### Task statement
Find the line in the entries below that contains "ids_ok def ->". Repeat it exactly, and every line after it through the line that contains "destruct (frames_each _".

[Stored data entries]
=-=-=

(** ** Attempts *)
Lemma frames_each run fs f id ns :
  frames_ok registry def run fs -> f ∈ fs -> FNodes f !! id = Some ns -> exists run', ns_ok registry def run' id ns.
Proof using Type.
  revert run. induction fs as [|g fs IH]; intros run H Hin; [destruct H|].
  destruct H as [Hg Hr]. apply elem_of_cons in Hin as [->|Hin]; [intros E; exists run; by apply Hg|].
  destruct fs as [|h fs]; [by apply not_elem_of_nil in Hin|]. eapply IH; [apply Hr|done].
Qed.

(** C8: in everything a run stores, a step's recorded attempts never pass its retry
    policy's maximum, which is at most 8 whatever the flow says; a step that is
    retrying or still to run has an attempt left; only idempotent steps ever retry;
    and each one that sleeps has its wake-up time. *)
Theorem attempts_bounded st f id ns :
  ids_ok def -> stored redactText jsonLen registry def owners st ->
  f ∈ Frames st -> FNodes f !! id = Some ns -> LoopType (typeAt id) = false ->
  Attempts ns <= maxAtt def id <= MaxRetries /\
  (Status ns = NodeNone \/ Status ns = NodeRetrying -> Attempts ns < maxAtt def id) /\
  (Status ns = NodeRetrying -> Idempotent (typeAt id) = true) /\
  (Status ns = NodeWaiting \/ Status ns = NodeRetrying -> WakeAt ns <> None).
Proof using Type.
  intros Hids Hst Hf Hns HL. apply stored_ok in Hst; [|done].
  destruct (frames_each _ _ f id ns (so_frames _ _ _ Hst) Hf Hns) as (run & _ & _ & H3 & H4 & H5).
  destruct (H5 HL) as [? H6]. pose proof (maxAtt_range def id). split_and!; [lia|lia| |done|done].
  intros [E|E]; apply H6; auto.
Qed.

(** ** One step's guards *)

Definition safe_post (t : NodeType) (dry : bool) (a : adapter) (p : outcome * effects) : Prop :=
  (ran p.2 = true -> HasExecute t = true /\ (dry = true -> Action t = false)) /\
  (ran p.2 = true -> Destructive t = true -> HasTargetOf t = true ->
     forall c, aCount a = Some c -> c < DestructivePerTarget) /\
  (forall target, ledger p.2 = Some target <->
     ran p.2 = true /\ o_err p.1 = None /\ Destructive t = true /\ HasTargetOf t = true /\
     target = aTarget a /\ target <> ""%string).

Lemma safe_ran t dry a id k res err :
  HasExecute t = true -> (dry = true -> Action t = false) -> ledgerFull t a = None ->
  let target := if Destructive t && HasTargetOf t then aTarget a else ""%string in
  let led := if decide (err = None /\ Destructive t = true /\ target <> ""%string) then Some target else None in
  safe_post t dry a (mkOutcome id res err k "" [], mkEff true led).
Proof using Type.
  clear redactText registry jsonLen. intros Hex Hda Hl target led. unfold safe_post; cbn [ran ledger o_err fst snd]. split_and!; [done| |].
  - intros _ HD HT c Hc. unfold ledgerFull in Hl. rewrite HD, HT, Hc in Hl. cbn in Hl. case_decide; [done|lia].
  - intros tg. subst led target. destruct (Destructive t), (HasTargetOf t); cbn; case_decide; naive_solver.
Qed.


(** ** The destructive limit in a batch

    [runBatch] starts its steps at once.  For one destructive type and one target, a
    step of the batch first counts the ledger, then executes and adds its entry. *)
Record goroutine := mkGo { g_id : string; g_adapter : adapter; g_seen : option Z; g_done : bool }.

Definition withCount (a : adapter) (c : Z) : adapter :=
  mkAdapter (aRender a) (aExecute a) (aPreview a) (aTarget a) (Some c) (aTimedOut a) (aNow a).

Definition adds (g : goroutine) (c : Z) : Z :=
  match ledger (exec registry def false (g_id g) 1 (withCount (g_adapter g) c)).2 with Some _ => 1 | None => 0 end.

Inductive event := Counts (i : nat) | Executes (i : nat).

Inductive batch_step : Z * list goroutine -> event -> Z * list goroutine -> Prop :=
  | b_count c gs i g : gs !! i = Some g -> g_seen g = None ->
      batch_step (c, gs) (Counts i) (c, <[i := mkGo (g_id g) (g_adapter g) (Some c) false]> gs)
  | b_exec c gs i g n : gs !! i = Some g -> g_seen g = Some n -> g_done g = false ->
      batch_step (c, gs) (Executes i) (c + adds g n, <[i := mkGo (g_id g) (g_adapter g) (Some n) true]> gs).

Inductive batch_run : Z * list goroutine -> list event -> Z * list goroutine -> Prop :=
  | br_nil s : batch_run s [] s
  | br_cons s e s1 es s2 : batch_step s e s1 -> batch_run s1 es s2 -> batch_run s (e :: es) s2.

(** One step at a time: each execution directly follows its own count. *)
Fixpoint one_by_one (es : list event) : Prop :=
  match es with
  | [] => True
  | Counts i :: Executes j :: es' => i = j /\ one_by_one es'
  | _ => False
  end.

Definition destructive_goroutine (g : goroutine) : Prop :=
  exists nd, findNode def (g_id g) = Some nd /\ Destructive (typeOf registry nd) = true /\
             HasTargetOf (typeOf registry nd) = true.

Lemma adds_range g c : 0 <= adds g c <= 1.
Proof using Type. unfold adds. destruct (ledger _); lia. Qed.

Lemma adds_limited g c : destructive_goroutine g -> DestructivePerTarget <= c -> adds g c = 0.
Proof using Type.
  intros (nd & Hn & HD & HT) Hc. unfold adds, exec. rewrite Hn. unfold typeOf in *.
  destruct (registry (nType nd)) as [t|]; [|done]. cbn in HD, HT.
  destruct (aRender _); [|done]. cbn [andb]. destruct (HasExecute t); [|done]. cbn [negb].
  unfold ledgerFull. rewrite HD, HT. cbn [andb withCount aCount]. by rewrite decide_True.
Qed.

=-=-=

### Task answer
  ids_ok def -> stored redactText jsonLen registry def owners st ->
  f ∈ Frames st -> FNodes f !! id = Some ns -> LoopType (typeAt id) = false ->
  Attempts ns <= maxAtt def id <= MaxRetries /\
  (Status ns = NodeNone \/ Status ns = NodeRetrying -> Attempts ns < maxAtt def id) /\
  (Status ns = NodeRetrying -> Idempotent (typeAt id) = true) /\
  (Status ns = NodeWaiting \/ Status ns = NodeRetrying -> WakeAt ns <> None).
Proof using Type.
  intros Hids Hst Hf Hns HL. apply stored_ok in Hst; [|done].
  destruct (frames_each _ _ f id ns (so_frames _ _ _ Hst) Hf Hns) as (run & _ & _ & H3 & H4 & H5).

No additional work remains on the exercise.